Collected data:

(* ===== verification/EdgeStoreFacts.v ===== *)
(** * Edge agent: every method of the store keeps the invariant

    For each method: it succeeds where it should, the invariant of [EdgeInvariant]
    is kept and the store only evolves. *)

From S2P Require Import Prelude.
From S2P Require Import RustStr.
From S2P Require Import EdgeTypes.
From S2P Require Import EdgeStore.
From S2P Require Import EdgeInvariant.

(** The invariant after a method that started in a good store. *)
Definition good_step (issued issued' : list ClaimedCommand) (db db' : EdgeDb) : Prop :=
  edge_ok issued' db' ∧ evolves db db'.

Lemma abandon_ok issued db id r reason now :
  edge_ok issued db → commands db !! id = Some r → row_state r = Executing →
  abandon_active_attempt id reason now db =
    Ok (with_attempts (touch id (fun a => finished_attempt now AbandonedAttempt reason (attempt_result a) a)
                         (attempts db)) db).
Proof.
  intros Hok Hr Hx. unfold abandon_active_attempt.
  destruct (command_attempts _ _ _ (commands_ok _ _ Hok id r Hr) Hx) as (aid & a & (Ha & Hc & _) & Hact).
  assert (List.filter (fun '(_, a) => is_active_of id a) (map_to_list (attempts db)) ≡ₚ [(aid, a)]) as Hp.
  { apply NoDup_Permutation.
    - apply (NoDup_fmap_1 fst). apply NoDup_filter_bool, NoDup_fst_map_to_list.
    - apply NoDup_singleton.
    - intros [aid' b]. rewrite elem_of_filter_bool, elem_of_map_to_list, list_elem_of_singleton, is_active_of_spec.
      split; [|by intros [= -> ->]]. intros (Hb & Hbc & Hbx).
      assert (aid' = aid) as -> by (apply (one_active _ _ Hok aid' aid b a); congruence). congruence. }
  by rewrite (Permutation_length Hp).
Qed.

Lemma abandoned_finishes now reason :
  finishes (fun a => finished_attempt now AbandonedAttempt reason (attempt_result a) a).
Proof. by split. Qed.

(** An execution is taken away from whoever holds it. *)
Lemma release_ok issued db id r target_ actor reason now :
  edge_ok issued db → commands db !! id = Some r → row_state r = Executing →
  target_ = ManualReview ∨ target_ = recovery_target (recovery_policy (row_request r)) →
  ∃ db1 db', abandon_active_attempt id reason now db = Ok db1 ∧
    transition_leased_without_token id target_ (Some actor) reason now db1 = Ok db' ∧
    good_step issued issued db db' ∧ devices db' = devices db ∧
    commands db' = <[id := released_row now target_ reason r]> (commands db).
Proof.
  intros Hok Hr Hx Ht. eexists _, _. split; [by eapply abandon_ok|]. split.
  { unfold transition_leased_without_token. cbn [commands with_attempts]. rewrite Hr.
    by rewrite bool_decide_true. }
  cbn [devices commands append_command_event with_command with_attempts]. split; [|done].
  eapply (transition_ok issued db _ id r (released_row now target_ reason r) _
    (fun a => finished_attempt now AbandonedAttempt reason (attempt_result a) a));
    try done; cbn [row_state released_row].
  - destruct Ht as [->| ->]; [done|]. by destruct (recovery_policy _).
  - by rewrite Hx.
  - intros _. apply (command_control _ _ _ (commands_ok _ _ Hok id r Hr)). by rewrite Hx.
  - intros Hs. right. intros aid a _. right.
    destruct Ht as [->| ->]; [by destruct Hs|]. by destruct (recovery_policy _), Hs.
Qed.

EXERCISE AIM:
Output the records in full. Match them exactly.

RESULT OF THIS TASK:
(* ===== verification/EdgeStoreFacts.v ===== *)
(** * Edge agent: every method of the store keeps the invariant

    For each method: it succeeds where it should, the invariant of [EdgeInvariant]
    is kept and the store only evolves. *)

From S2P Require Import Prelude.
From S2P Require Import RustStr.
From S2P Require Import EdgeTypes.
From S2P Require Import EdgeStore.
From S2P Require Import EdgeInvariant.

(** The invariant after a method that started in a good store. *)
Definition good_step (issued issued' : list ClaimedCommand) (db db' : EdgeDb) : Prop :=
  edge_ok issued' db' ∧ evolves db db'.

Lemma abandon_ok issued db id r reason now :
  edge_ok issued db → commands db !! id = Some r → row_state r = Executing →
  abandon_active_attempt id reason now db =
    Ok (with_attempts (touch id (fun a => finished_attempt now AbandonedAttempt reason (attempt_result a) a)
                         (attempts db)) db).
Proof.
  intros Hok Hr Hx. unfold abandon_active_attempt.
  destruct (command_attempts _ _ _ (commands_ok _ _ Hok id r Hr) Hx) as (aid & a & (Ha & Hc & _) & Hact).
  assert (List.filter (fun '(_, a) => is_active_of id a) (map_to_list (attempts db)) ≡ₚ [(aid, a)]) as Hp.
  { apply NoDup_Permutation.
    - apply (NoDup_fmap_1 fst). apply NoDup_filter_bool, NoDup_fst_map_to_list.
    - apply NoDup_singleton.
    - intros [aid' b]. rewrite elem_of_filter_bool, elem_of_map_to_list, list_elem_of_singleton, is_active_of_spec.
      split; [|by intros [= -> ->]]. intros (Hb & Hbc & Hbx).
      assert (aid' = aid) as -> by (apply (one_active _ _ Hok aid' aid b a); congruence). congruence. }
  by rewrite (Permutation_length Hp).
Qed.

Lemma abandoned_finishes now reason :
  finishes (fun a => finished_attempt now AbandonedAttempt reason (attempt_result a) a).
Proof. by split. Qed.

(** An execution is taken away from whoever holds it. *)
Lemma release_ok issued db id r target_ actor reason now :
  edge_ok issued db → commands db !! id = Some r → row_state r = Executing →
  target_ = ManualReview ∨ target_ = recovery_target (recovery_policy (row_request r)) →
  ∃ db1 db', abandon_active_attempt id reason now db = Ok db1 ∧
    transition_leased_without_token id target_ (Some actor) reason now db1 = Ok db' ∧
    good_step issued issued db db' ∧ devices db' = devices db ∧
    commands db' = <[id := released_row now target_ reason r]> (commands db).
Proof.
  intros Hok Hr Hx Ht. eexists _, _. split; [by eapply abandon_ok|]. split.
  { unfold transition_leased_without_token. cbn [commands with_attempts]. rewrite Hr.
    by rewrite bool_decide_true. }
  cbn [devices commands append_command_event with_command with_attempts]. split; [|done].
  eapply (transition_ok issued db _ id r (released_row now target_ reason r) _
    (fun a => finished_attempt now AbandonedAttempt reason (attempt_result a) a));
    try done; cbn [row_state released_row].
  - destruct Ht as [->| ->]; [done|]. by destruct (recovery_policy _).
  - by rewrite Hx.
  - intros _. apply (command_control _ _ _ (commands_ok _ _ Hok id r Hr)). by rewrite Hx.
  - intros Hs. right. intros aid a _. right.
    destruct Ht as [->| ->]; [by destruct Hs|]. by destruct (recovery_policy _), Hs.
Qed.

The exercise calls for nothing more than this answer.